The compound was quiet at this hour. Guards at their posts but not actively patrolling. Irina in the kitchen preparing dinner. Maks probably in his office doing tech things. Kostya out on some enforcement business. Nikolai in meetings until three, he'd said, which meant he might still be occupied.
I could slip out. Be back before anyone noticed.
I took the stairs instead of the elevator. Quieter. The ground floor exit led to a side street, one of the residential entrances that didn't have cameras pointed directly at it. I'd noticed it during one of my carefully supervised walks around the compound with Irina.
The door was heavy but unlocked. I pushed it open. Brooklyn afternoon air hit my face—cool, slightly humid, smelling like car exhaust and food from the restaurant down the block.
Freedom.
I stepped through before I could change my mind. Let the door close behind me with a soft click that felt like sealing my fate.
Then I walked to the subway, my father's storage unit address pulled up on my new phone, and tried not to think about what Nikolai would do when he realized I was gone.
I'dtakentheGtrain to the industrial district, then walked three blocks through streets that got progressively emptier, more warehouse-lined, less residential. The storage facility was a massive concrete building that looked like it had been a factory once, converted into hundreds of identical units with rolling metal doors and fluorescent lights that buzzed overhead.
Unit 237 was on the second floor. I'd used the code the email provided—they'd already changed it from my personal code, preparing for the auction—and the lock clicked open with mechanical indifference.
The door rolled up with that familiar metal screech. I stepped inside.
My boxes were still there but scattered now, contents disrupted, like someone had gone through them hastily. Which made sense. The Belyaev men had grabbed me here. Must have searched the space first, looking for what? Information? Proof of my father's debts? Evidence of the photographic memory they wanted to extract?
My backpack was on the floor where I'd dropped it. Or where they'd dropped it. The zipper was open, contents spilled—mywallet, keys to an apartment I didn't have anymore, a granola bar wrapper.
And my Polaroid camera.
I picked it up with shaking hands. I'd documented everything with it. My life with Sergei. My dance career. My father's final months. The storage unit contents when I was cataloging them for the estate sale. Every important moment captured in those square instant photographs that developed right in front of you.
I'd thought I'd lost it. Thought the Belyaevs had taken it or it had been destroyed in the struggle. But here it was. Waiting.
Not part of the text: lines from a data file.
Lemma advance_ext s b :
  pinv s -> pos s < text_len -> read_ptr data (pos s) = Ok b -> (b < 128)%Z ->
  ext s (set_pos (pos s + 1) s).
Proof.
  intros Hs Hlt Hr Hb. apply set_pos_ext; [done| |lia]. by eapply boundary_ascii_next; [apply Hs|..].
Qed.

Lemma does_decode s :
  pinv s -> pos s < text_len ->
  does (decode_cp data byte_mode) s (fun _ s' => ext s s' /\ pos s < pos s').
Proof.
  intros Hs Hlt. destruct (codepoint_ok _ _ _ Hsubject _ (pi_pos _ Hs) Hlt) as (cp & w & Hc & Hw & Hpos & Hb).
  assert (He : ext s (set_pos (pos s + w) s) /\ pos s < pos s + w)
    by (split; [apply set_pos_ext; [done|done|lia]|lia]).
  pose proof (read_below _ _ _ Hsubject _ Hlt) as [b Hr].
  unfold decode_cp. apply does_get. unfold codepoint_at in Hc. unfold codepoint_width_at in Hw.
  unfold does, bind, RegexParser.peek_byte, lift, modify. destruct byte_mode.
  - rewrite Hr. by injection Hw as <-.
  - destruct (decode_utf8_at data (pos s)) as [[cp' w']|]; [|done]. by injection Hw as ->.
Qed.

(** *** Numbers and names *)

Lemma next_digit_nonneg m b : (0 <= next_digit m b)%Z.
Proof. apply Z.mod_pos_bound. done. Qed.

Lemma does_digits_from fuel : forall m have s,
  pinv s -> text_len - pos s < fuel -> (0 <= m)%Z ->
  does (digits_from data text_len fuel m have) s (fun r s' => ext s s' /\ (0 <= r.1)%Z).
Proof.
  induction fuel as [|fuel IH]; intros m have s Hs Hf Hm; [lia|]. simpl.
  apply does_at_byte; [|by split; [apply ext_refl|]].
  intros b Hlt Hr Hd. apply does_peek; [done|]. intros b' Hr'.
  apply does_advance. unfold is_digit_byte in Hd. apply andb_prop in Hd as [_ Hd%Z.leb_le].
  assert (He : ext s (set_pos (pos s + 1) s)) by (apply (advance_ext _ b Hs Hlt Hr); lia).
  eapply does_mono; [apply IH; [apply He|simpl; lia|apply next_digit_nonneg]|].
  intros r s' [He' Hr2]. split; [by eapply ext_trans|done].
Qed.

Lemma does_digits s : pinv s -> does (digits data text_len) s (fun r s' => ext s s' /\ (0 <= r.1)%Z).
Proof. intros Hs. unfold digits. apply does_get. apply does_digits_from; [done|unfold loop_fuel; lia|done]. Qed.

Lemma does_skip_to fuel stop : forall s,
  text_len - pos s < fuel -> pos s <= text_len ->
  does (skip_to data text_len fuel stop) s (fun _ s' =>
    s' = set_pos (pos s') s /\ pos s <= pos s' <= text_len /\
    (pos s' < text_len -> read_ptr data (pos s') = Ok stop)).
Proof.
  induction fuel as [|fuel IH]; intros s Hf Hle; [lia|]. simpl. unfold RegexParser.at_byte.
  assert (Hb : forall (k : bool -> M Parser abort unit) Q,
    (text_len <= pos s -> does (k false) s Q) ->
    (forall b, pos s < text_len -> read_ptr data (pos s) = Ok b -> does (k (negb (b =? stop)%Z)) s Q) ->
    does (bind (bind at_end (fun e : bool => if e then ret false else bind peek_byte (fun c => ret (negb (c =? stop)%Z)))) k) s Q).
  { intros k Q H1 H2. unfold does, bind, RegexParser.at_end.
    destruct (Nat.leb_spec text_len (pos s)) as [Hge|Hlt]; [by apply H1|].
    destruct (read_below _ _ _ Hsubject _ Hlt) as [b Hb]. unfold RegexParser.peek_byte. rewrite Hb. by apply H2. }
  apply Hb.
  - intros Hge. apply does_ret. split_and!; [by destruct s|done|lia|lia].
  - intros b Hlt Hr. destruct (Z.eqb_spec b stop) as [->|Hne]; simpl.
    + apply does_ret. split_and!; [by destruct s|done|lia|done].
    + apply does_advance. eapply does_mono; [apply IH; simpl; lia|].
      intros _ s' (Hs' & Hp & Hst). simpl in Hp. split_and!; [by rewrite Hs'|lia|lia|done].
Qed.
My vision blurred. I pressed the camera against my chest and let myself cry.
Stupid. Crying over a camera when I should be packing efficiently, choosing what mattered, getting out before the facility locked up for the night. But I couldn't stop. Three years of holding it together, of being strong every single minute, and I was breaking down in a storage unit over a piece of plastic and leather and glass.
I set the camera down carefully. Wiped my eyes with my sleeve. Started going through boxes.
Photographs. So many photographs. My parents on their wedding day, my mother young and beautiful and alive. Me as a baby. My father holding me at my ballet recital when I was twelve, both of us smiling.
I was crying again. Couldn't stop. Tears dripping onto cardboard and old books and the remnants of a life that used to mean family.
My father's reading glasses. I picked them up, felt the weight of them, remembered how he'd push them up his nose when he was concentrating on a card game or reading the paper. How he'd take them off and rub his eyes when he was tired.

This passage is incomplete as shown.